We need to remember at the same time, that if the United States were judged solely by what is wrong or extreme within its borders, a somewhat distorted but profoundly disturbing view of it could be portrayed: as one of the few countries in the world that allows the execution of children; as the place where police officers shoot and kill unarmed people who are only accused of traffic violations; where an unarmed immigrant street vendor is shot at forty-one times
and hit nineteen while reaching for his wallet; where mentally ill people are shot and killed on the street when they need assistance; where poor people are turned out into the cold if they don’t have the proper credentials for emergency night shelters; where children are forced into educational institutions that are so alienating, so mean and so frustrating for some of them that they turn to killing their classmates before taking their own lives.

Such would be a true, yet distorted, picture of the USA. Looks can be deceiving. No narrow description of any government or culture can capture the richness and complexity of what is there.

These things must ultimately be judged and corrected by the people themselves. But this approach to the Taliban is useful in making the people of our country, smugly assured of our own righteousness, confident that whatever violence the United States does is justified — while the real, unspoken agenda is advanced.

We have a need to understand and expose this real agenda behind the mob or we are complicit in it. We need to know if it is indeed the case that the plans for an invasion of Afghanistan were prepared well before September 11, 2001.

We need to understand fully the connections to U.S. oil companies’ need for an oil pipeline across Afghanistan bringing newly found oil from the Caspian Sea. This pipeline would only be viable if the United States has a “stable” government there that it can control.

We need to understand how our whole involvement in the Middle East is connected to patterns of energy consumption and connected to advancing the business interests that profit from our use of oil.

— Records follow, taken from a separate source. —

(* ===== verification/Task.v ===== *)
(** * Blocking tasks and the Fibonacci route

    [run_blocking] ([src/src/server/task.rs]) and the computation the [/fib/:n]
    route hands it ([src/src/server/connection.rs]).  A closure is its outcome, a
    value or a panic; whether the blocking pool runs it is an outside call. *)
From S2P Require Import Prelude RustStr Metrics Sql Effects.
Local Open Scope Z_scope.

(** A panic payload: a [String], a [&str] or anything else. *)
Inductive Payload : Type :=
| PayloadString (s : string)
| PayloadStr (s : string)
| PayloadOther.

(** [tokio::task::JoinError]. *)
Inductive JoinError : Type :=
| JoinCancelled
| JoinPanic (p : Payload).

Inductive TaskError : Type :=
| Panic (msg : string)
| Cancelled.

Definition join_error_to_task_error (e : JoinError) : TaskError :=
  match e with
  | JoinCancelled => Cancelled
  | JoinPanic (PayloadString s) => Panic s
  | JoinPanic (PayloadStr s) => Panic s
  | JoinPanic PayloadOther => Panic "unknown panic payload"
  end.

(** [spawn_blocking(f).await]: the closure's outcome, or a cancellation. *)
Definition joined {R} (f : result Payload R) (ran : bool) : result JoinError R :=
  if ran then map_err JoinPanic f else Err JoinCancelled.

Definition run_blocking `{Sql} {R} (f : result Payload R) : Io (result TaskError R) :=
  ran ← ask RunBlocking; mret (map_err join_error_to_task_error (joined f ran)).

(** [fib]: the loop body, [n] times. *)
Definition fib (n : Z) : Z :=
  (Nat.iter (Z.to_nat n) (λ ab, (ab.2, wrap_u64 (ab.1 + ab.2))) (0, 1)).1.

(** ** Specification *)

Fixpoint fibonacci (n : nat) : Z :=
  match n with
  | O => 0
  | S n' => match n' with O => 1 | S n'' => fibonacci n' + fibonacci n'' end
  end.

Lemma fibonacci_SS n : fibonacci (S (S n)) = fibonacci (S n) + fibonacci n.
Proof. done. Qed.

Lemma wrap_u64_add_both a b : wrap_u64 (wrap_u64 a + wrap_u64 b) = wrap_u64 (a + b).
Proof. unfold wrap_u64. by rewrite <- Z.add_mod by lia. Qed.

Lemma fib_iter n :
  Nat.iter n (λ ab, (ab.2, wrap_u64 (ab.1 + ab.2))) (0, 1) =
  (wrap_u64 (fibonacci n), wrap_u64 (fibonacci (S n))).
Proof.
  induction n as [|n IH]; [done|]. simpl Nat.iter. rewrite IH. cbn [fst snd].
  rewrite wrap_u64_add_both, fibonacci_SS. do 2 f_equal. lia.
Qed.

Lemma fibonacci_nonneg n : 0 ≤ fibonacci n ∧ 0 ≤ fibonacci (S n).
Proof. induction n as [|n [IH1 IH2]]; [done|]. split; [done|]. rewrite fibonacci_SS. lia. Qed.

(** The pair iteration, to evaluate large indices. *)
Definition fib_pair (n : nat) : Z * Z := Nat.iter n (λ ab, (ab.2, ab.1 + ab.2)) (0, 1).

Lemma fib_pair_spec n : fib_pair n = (fibonacci n, fibonacci (S n)).
Proof.
  unfold fib_pair. induction n as [|n IH]; [done|]. simpl Nat.iter. rewrite IH. cbn [fst snd].
  rewrite fibonacci_SS. f_equal. lia.
Qed.

Lemma fibonacci_pair n : fibonacci n = (fib_pair n).1.
Proof. by rewrite fib_pair_spec. Qed.

Lemma fibonacci_mono n m : (n ≤ m)%nat → fibonacci (S n) ≤ fibonacci (S m).
Proof.
  induction 1 as [|m _ IH]; [done|]. rewrite fibonacci_SS.
  destruct (fibonacci_nonneg m). lia.
Qed.

(** [fib] computes the Fibonacci numbers modulo [2^64], exactly up to index
    93, the last that fits in a [u64], as its comment says. *)
Lemma fib_correct n :
  0 ≤ n → fib n = wrap_u64 (fibonacci (Z.to_nat n)) ∧
  (n ≤ 93 → fib n = fibonacci (Z.to_nat n)) ∧ fib 94 ≠ fibonacci 94.
Proof.
  intros Hn. rewrite (fibonacci_pair 94). unfold fib at 1 2. rewrite fib_iter. cbn [fst].
  split; [done|]. split; [|by vm_compute]. intros H93. apply wrap_u64_small.
  split; [by apply fibonacci_nonneg|]. destruct (Z.to_nat n) as [|k] eqn:E; [done|].
  etrans; [apply (fibonacci_mono k 92); lia|]. rewrite (fibonacci_pair (S 92)). by vm_compute.
Qed.

Example fib_correct_example : fib 50 = fibonacci (Z.to_nat 50) ∧ fib 50 = 12586269025.
Proof. split; [apply (fib_correct 50); lia|by vm_compute]. Defined.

We also need to know the long-term impact of our policies on the lives and livelihood of other people, and the new political realities that flow from people’s resistance to domination and exploitation.

Just as the Tulsa attacks in 1921 [when white mobs destroyed a thriving Black commercial district, which was never rebuilt –ed.] were really not about a Black elevator operator assaulting a white woman in a department store, but were more an effort to stop the growing commercial success of Tulsa’s affluent Black population, we need to know what is really at stake in Afghanistan and Iraq and Somalia — countries on Bush’s short list of places to attack while fighting terrorism.

Where Are Our Leaders?

Since there is so much intuitive understanding in the Black community, we have to ask where are our so-called leaders? Where are the voices saying, as Malcolm said in the early `60s, that you can’t understand what’s going on in the Congo unless you understand what’s going on in Mississippi and that you can’t understand what’s going on in Mississippi unless you understand what’s going on in the Congo?

When will they tell us that you can’t understand what’s going on in Cincinnati and New York unless you understand what’s going on in Afghanistan, and that you can’t understand what’s going on in Afghanistan unless you understand what’s going on in Cincinnati and New York?

Do our leaders really think that Black people need to try to prove our patriotism by endorsing the mob? Don’t they know that we represent the highest of what is best about the USA when we question and challenge, as we always have, the policies and practices that are accepted by others?

In some ways we have to lead the struggle for morality, decency and democracy in the United States. But that is not a role that is foreign to us.

In the meantime, the lynch mob goes on and other Americans with the mob mentality stay wrapped comfortably in the flag. As that continues, Blacks at the grassroots level will keep on drawing on our history and drawing on the understanding that grows out of our current reality.

We have to speak out, try to ask the right questions and in doing so help build the movement that will lead this nation toward correcting the injustices it imposes upon us and upon the rest of the world.